Diese Schlagzeile finde ich interessant:
Die Grünen-Fraktion startet mit einem egalitären Vorsatz ins neue Jahr: Ab dem 1. Januar sollen Abgeordnete ihren Mitarbeitenden mindestens 27 Euro pro Stunde bezahlen – und zwar unabhängig davon, welche Aufgabe sie ausüben. Ausgenommen sind lediglich geringfügig Beschäftigte und studentische Hilfskräfte.
In einer Mail des Fraktionsvorstands und der Interessenvertretung der Mitarbeitenden an die Grünen-Abgeordneten heißt es, dass dies ein weiterer „Schritt zur Reduzierung des strukturellen Gender Pay Gaps“ sei.
Bei den Mitarbeitern Mitarbeitenden der Grünen Abgeordneten gibt es einen strukturellen Gender Pay Gap? Wie kann denn das passieren?
Da würde mich aber wirklich mal eine Untersuchung interessieren. Es wäre ja nichts amüsanter als wenn die Grünen bei ihren Angestellten einen Gender Pay Gap hätten.
Nach Checkpoint-Informationen sind darüber allerdings nicht alle bei den Grünen glücklich. Das Geld, das jeder Abgeordnete für die Bezahlung seiner Mitarbeitenden erhält, kommt vom Land Berlin und ist gedeckelt. In diesem Jahr gibt es zwar rund 700 Euro mehr pro Abgeordnetem. Das wird bei vielen aber für den neuen Mindestlohn draufgehen. Dadurch wird wiederum der Lohnabstand für unterschiedlich qualifizierte Mitarbeitende geringer ausfallen. Manche Grüne fürchten dadurch neue Gerechtigkeitsprobleme.
Ach wie schön, dass die Grünen so auf dem Umweg mal ein paar Probleme aus der realen Welt mitbekommen. Es ist ja zumindest mal eine Erkenntnis, dass der Lohnabstand auch sinkt, wenn man einen neuen Mindestlohn festlegt, es sei denn man erhöht den Lohn insgesamt. Aber dann ist zumindest in diesem Szenario nicht genug Geld dar. Wäre in der freien Wirtschaft nicht anders, weswegen man dann die Preise erhöhen muss. Oder seinen eigenen Lohn/verringern. Scheinen die Grünen Abgeordneten aber auch nicht zu wollen….
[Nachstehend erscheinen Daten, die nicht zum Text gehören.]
(* ===== verification/MuxCargo.v ===== *)
(** * MuxCargo: many streams over one socket ([include/wawo/net/peer/mux_cargo.hpp])

    [class mux_cargo] keeps the streams of a connection in a map from their numbers, sends what
    they have to send at each tick and gives what arrives to the stream it is for.  The streams
    are objects the user holds too: the map holds references into a [heap].

    - [mux]: the state of a peer, with the socket below it and the events above it;
    - [mux_cargo]: its methods. *)

From S2P Require Import Prelude Effects Bytes Ring Packet SocketData MuxStream.

Inductive _mux_state : Type := SOCKET_ATTACHED | SOCKET_DEATTACHED | SOCKET_CLOSED.
#[export] Instance _mux_state_eq_dec : EqDecision _mux_state.
Proof. solve_decision. Defined.

(** A [peer_event]: a message about a stream, or an event of the socket passed on. *)
Inductive peer_event : Type :=
| PE_message (s : nat) (type : Z) (mctx : option Z)
| PE_info (eid : event_id) (info : Z).

(** [std::map<stream_id_t, WWRP<stream>>]: sorted by the number. *)
Module stream_map.
Definition t : Type := list (Z * nat).
Fixpoint find (k : Z) (m : t) : option nat :=
  match m with
  | [] => None
  | (k', r) :: m' => if k =? k' then Some r else find k m'
  end.
(** [insert] leaves an entry that is there alone. *)
Fixpoint insert (k : Z) (r : nat) (m : t) : t :=
  match m with
  | [] => [(k, r)]
  | (k', r') :: m' => if k =? k' then m else if k <? k' then (k, r) :: m else (k', r') :: insert k r m'
  end.
Fixpoint erase (k : Z) (m : t) : t :=
  match m with
  | [] => []
  | (k', r') :: m' => if k =? k' then m' else (k', r') :: erase k m'
  end.
End stream_map.

Section mux.
Context {E : Type}.

Record mux : Type := mk_mux {
  m_stream_map : stream_map.t;
  m_mux_state : _mux_state;
  m_outps : list packet.t;
  m_so : bool;                  (* a socket is attached *)
  heap : list stream;
  sock : E;                     (* that socket *)
  events : list peer_event;     (* triggered, in order *)
  scheduled : list peer_event   (* given to the scheduler *)
}.
Definition set_m_stream_map v w := mk_mux v (m_mux_state w) (m_outps w) (m_so w) (heap w) (sock w) (events w) (scheduled w).
Definition set_m_mux_state v w := mk_mux (m_stream_map w) v (m_outps w) (m_so w) (heap w) (sock w) (events w) (scheduled w).
Definition set_m_outps v w := mk_mux (m_stream_map w) (m_mux_state w) v (m_so w) (heap w) (sock w) (events w) (scheduled w).
Definition set_m_so v w := mk_mux (m_stream_map w) (m_mux_state w) (m_outps w) v (heap w) (sock w) (events w) (scheduled w).
Definition set_heap v w := mk_mux (m_stream_map w) (m_mux_state w) (m_outps w) (m_so w) v (sock w) (events w) (scheduled w).
Definition set_sock v w := mk_mux (m_stream_map w) (m_mux_state w) (m_outps w) (m_so w) (heap w) v (events w) (scheduled w).
Definition set_events v w := mk_mux (m_stream_map w) (m_mux_state w) (m_outps w) (m_so w) (heap w) (sock w) v (scheduled w).
Definition set_scheduled v w := mk_mux (m_stream_map w) (m_mux_state w) (m_outps w) (m_so w) (heap w) (sock w) (events w) v.

Definition new_mux (e : E) : mux := mk_mux [] SOCKET_DEATTACHED [] false [] e [] [].
End mux.
Arguments mux : clear implicits.

Module mux_cargo.
Section mux_cargo.
Context `{memory} {E : Type} `{peer_socket E}.
Local Abbreviation MM := (M (mux E)).

(** What the user's listener of [T_ACCEPTED] stores in the context of the stream, by the
    stream's number. *)
Context (accept_ctx : Z -> option Z).

Definition get : MM (mux E) := gets (fun w => w).

(** A method of a stream, and one that uses the socket. *)
Definition on_stream {A} (r : nat) (f : stream -> res (stream * A)) : MM A :=
  fun w => match heap w !! r with
           | None => Fault Undefined
           | Some s => '(s, a) ← f s; Ok (set_heap (<[r := s]> (heap w)) w, a)
           end.
Definition on_stream_so {A} (r : nat) (m : M (stream * E) A) : MM A :=
  fun w => match heap w !! r with
           | None => Fault Undefined
           | Some s => '((s, e), a) ← m (s, sock w); Ok (set_sock e (set_heap (<[r := s]> (heap w)) w), a)
           end.
Definition stream_of (r : nat) : MM stream := on_stream r (fun s => Ok (s, s)).

(** A call through [m_so]. *)
Definition on_m_so {A} (m : M E A) : MM A :=
  w ← get; if m_so w then zoom sock set_sock m else fail Undefined.

Definition trigger (e : peer_event) : MM unit := modify (fun w => set_events (events w ++ [e]) w).
Definition oschedule (e : peer_event) : MM unit := modify (fun w => set_scheduled (scheduled w ++ [e]) w).

(** [make_ref<stream>] and its entry in the map. *)
Definition add_stream (sid : Z) (s : stream) : MM nat :=
  w ← get;
  let r := length (heap w) in
  modify (set_heap (heap w ++ [s]));;
  modify (fun w => set_m_stream_map (stream_map.insert sid r (m_stream_map w)) w);;
  mret r.

Definition attach_socket : MM unit :=
  w ← get;
  assertM (negb (m_so w));;
  modify (set_m_so true);;
  modify (set_m_mux_state SOCKET_ATTACHED).

Definition detach_socket : MM unit :=
  modify (set_m_so false);;
  modify (set_m_mux_state SOCKET_DEATTACHED).

(** ** The tick *)

(** The resets that could not be sent; whether all of them could now. *)
Fixpoint outps_loop (l : list packet.t) : MM bool :=
  match l with
  | [] => mret true
  | outp :: l' =>
      sndrt ← on_m_so (so_send_packet outp);
      if sndrt =? E_SOCKET_SEND_BLOCK then mret false
      else modify (set_m_outps l');; outps_loop l'
  end.

Definition tick_stream (fuel : nat) (is_socket_disconnected : bool) (e : Z * nat) : MM unit :=
  let '(sid, r) := e in
  when is_socket_disconnected (on_stream r (fun s => Ok (stream._force_close s, tt)));;
  '(state, wflag) ← on_stream_so r (stream.update fuel);
  s ← stream_of r;
  if bool_decide (state = SS_RECYCLE) then
    modify (fun w => set_m_stream_map (stream_map.erase sid (m_stream_map w)) w);;
    oschedule (PE_message r T_CLOSED (ctx s))
  else
    when (flag_on wflag STREAM_WRITE_BLOCKED) (oschedule (PE_message r T_WRITE_BLOCK (ctx s)));;
    when (flag_on wflag STREAM_WRITE_UNBLOCKED) (oschedule (PE_message r T_WRITE_UNBLOCK (ctx s))).

Definition _do_tick (fuel : nat) : MM unit :=
  w ← get;
  go_on ← outps_loop (m_outps w);
  if negb go_on then mret tt
  else
    w ← get;
    let is_socket_disconnected := negb (m_so w) || negb (so_is_connected (sock w)) in
    iterM (tick_stream fuel is_socket_disconnected) (m_stream_map w).

Definition tick (fuel : nat) : MM unit := _do_tick fuel.

(** ** The end *)
Definition close_streams : MM unit :=
  modify (set_m_mux_state SOCKET_CLOSED);;
  w ← get;
  iterM (fun e => on_stream e.2 stream.close;; mret tt) (m_stream_map w).

(** Tick until no stream is left. *)
Fixpoint drain_loop (rounds fuel : nat) : MM unit :=
  match rounds with
  | O => fail Diverged
  | S rounds' =>
      w ← get;
      if zlen (m_stream_map w) =? 0 then mret tt
      else _do_tick fuel;; drain_loop rounds' fuel
  end.

Definition close (rounds fuel : nat) (code : Z) : MM Z :=
  close_streams;;
  drain_loop rounds fuel;;
  w ← get;
  if m_so w then on_m_so (so_close code) else mret OK.

(** ** Streams *)
Definition stream_open (sid : Z) (sctx : option Z) : MM (option nat * Z) :=
  w ← get;
  if negb (bool_decide (m_mux_state w = SOCKET_ATTACHED)) then mret (None, E_INVALID_STATE)
  else
    match stream_map.find sid (m_stream_map w) with
    | Some _ => mret (None, E_MUX_STREAM_CARGO_STREAM_EXISTS)
    | None =>
        '(n, openrt) ← lift (stream.open sid sctx stream.make);
        if negb (openrt =? OK) then mret (None, openrt)
        else
          s ← lift (stream.init n);
          r ← add_stream sid s;
          mret (Some r, OK)
    end.

Definition stream_close (sid : Z) : MM Z :=
  w ← get;
  match stream_map.find sid (m_stream_map w) with
  | None => mret E_MUX_STREAM_CARGO_STREAM_NOT_FOUND
  | Some r => on_stream r stream.close
  end.

Definition _stream_snd_rst (sid : Z) : MM unit :=
  w ← get;
  assertM (bool_decide (m_mux_state w = SOCKET_ATTACHED));;
  assertM (m_so w);;
  outp ← lift (packet.make_right packet.INIT_RIGHT_CAPACITY);
  outp ← lift (packet.write_left_T 2 outp (Z.land T_RST 65535));
  outp ← lift (packet.write_left_T 4 outp sid);
  sndrt ← on_m_so (so_send_packet outp);
  when (sndrt =? E_SOCKET_SEND_BLOCK) (modify (fun w => set_m_outps (m_outps w ++ [outp]) w)).

Definition do_send_message : MM Z := assertM false;; mret OK.

(** ** What arrives *)
Definition on_syn (sid : Z) (inpack : packet.t) : MM unit :=
  len ← lift (packet.len inpack);
  assertM (len =? 0);;
  w ← get;
  match stream_map.find sid (m_stream_map w) with
  | Some _ => _stream_snd_rst sid
  | None =>
      s ← lift (stream.init (mk_new None SS_ESTABLISHED 0 sid));
      r ← add_stream sid s;
      trigger (PE_message r T_ACCEPTED None);;
      on_stream r (fun s => Ok (set_ctx (accept_ctx sid) s, tt))
  end.

Definition on_data (sid : Z) (r : nat) (inpack : packet.t) : MM unit :=
  s ← stream_of r;
  if has STREAM_READ_SHUTDOWN s then _stream_snd_rst sid
  else
    len ← lift (packet.len inpack);
    assertM (len <=? bytes_ringbuffer.left_capacity (rb s));;
    on_stream r (fun s =>
      '(rb, _) ← bytes_ringbuffer.write (rb s) (packet.data inpack) len; Ok (set_rb rb s, tt));;
    trigger (PE_message r T_DATA (ctx s)).

Definition on_fin (r : nat) : MM unit :=
  s ← stream_of r;
  assertM (bool_decide (ctx s <> None));;
  trigger (PE_message r T_FIN (ctx s)).

Definition on_uwnd (r : nat) (inpack : packet.t) : MM unit :=
  len ← lift (packet.len inpack);
  assertM (len =? 4);;
  '(_, wnd_incre) ← lift (packet.read_T 4 inpack);
  on_stream r (fun s =>
    let wnd := wb_wnd s +₃₂ wnd_incre in Ok (set_wb_wnd (Z.min MUX_STREAM_WND_SIZE wnd) s, tt)).

Definition on_message (sid t : Z) (inpack : packet.t) : MM unit :=
  if t =? T_SYN then on_syn sid inpack
  else
    w ← get;
    match stream_map.find sid (m_stream_map w) with
    | None => if t =? T_RST then mret tt else _stream_snd_rst sid
    | Some r =>
        if t =? T_DATA then on_data sid r inpack
        else if t =? T_FIN then on_fin r
        else if t =? T_RST then on_stream r (fun s => Ok (stream._force_close s, tt))
        else if t =? T_UWND then on_uwnd r inpack
        else mret tt
    end.

Definition on_packet (data : option packet.t) : MM unit :=
  zoom sock set_sock so_begin_async_read;;
  w ← get;
  if negb (bool_decide (m_mux_state w = SOCKET_ATTACHED)) then mret tt
  else
    match data with
    | None => assertM false
    | Some inpack =>
        len ← lift (packet.len inpack);
        assertM (6 <=? len);;
        '(inpack, sid) ← lift (packet.read_T 4 inpack);
        assertM (negb (sid =? 0));;
        '(inpack, t) ← lift (packet.read_T 2 inpack);
        if T_MUX_STREAM_MESSAGE_TYPE_MAX <=? t then mret tt else on_message sid t inpack
    end.

Definition on_event (rounds fuel : nat) (evt : socket_event) : MM unit :=
  match e_id evt with
  | E_PACKET_ARRIVE => on_packet (e_data evt)
  | E_CLOSE =>
      w ← get;
      assertM (m_so w);;
      close_streams;;
      drain_loop rounds fuel;;
      trigger (PE_info E_CLOSE (e_info evt))
  | E_RD_SHUTDOWN | E_WR_SHUTDOWN | E_WR_BLOCK | E_WR_UNBLOCK | E_ERROR =>
      trigger (PE_info (e_id evt) (e_info evt))
  | E_MESSAGE => fail Thrown
  end.
End mux_cargo.
End mux_cargo.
Zudem stellt sich die Frage, ob das Vorgehen überhaupt rechtens ist. Für die Berufsgruppe „Sekretär/in“ sieht das Präsidium des Abgeordnetenhauses etwa einen Korridor von 18 bis 22 Euro pro Stunde vor. „Diese Gehaltsspannen sind verbindlich“, teilte Parlamentssprecher Denis McGee dem Checkpoint mit. Die Grünen sehen darin keinen Widerspruch. „Die Vergütung erfolgt immerin Abhängigkeit zur Aufgabe“, erklärte Fraktionssprecher Sebastian Brux. Die „Berufsgruppe der Sekretär:innen“ gebe es zudem „eigentlich nicht in unseren Abgeordnetenbüros“.
Klar, dann nennt man die Sekretärinnenstelle eben um in „Persönliche Referentin“ oder „Sekretärin und Gleichstellungsbeauftragte Büro“ oder was auch immer einem so einfällt. Wäre aber trotzdem die Frage, ob die zusätzlichen Tätigkeiten dann die Umgehung rechtfertigen, wenn es aus Sicht des Präsidiums dann doch nur eine Sekretäriatsstelle ist.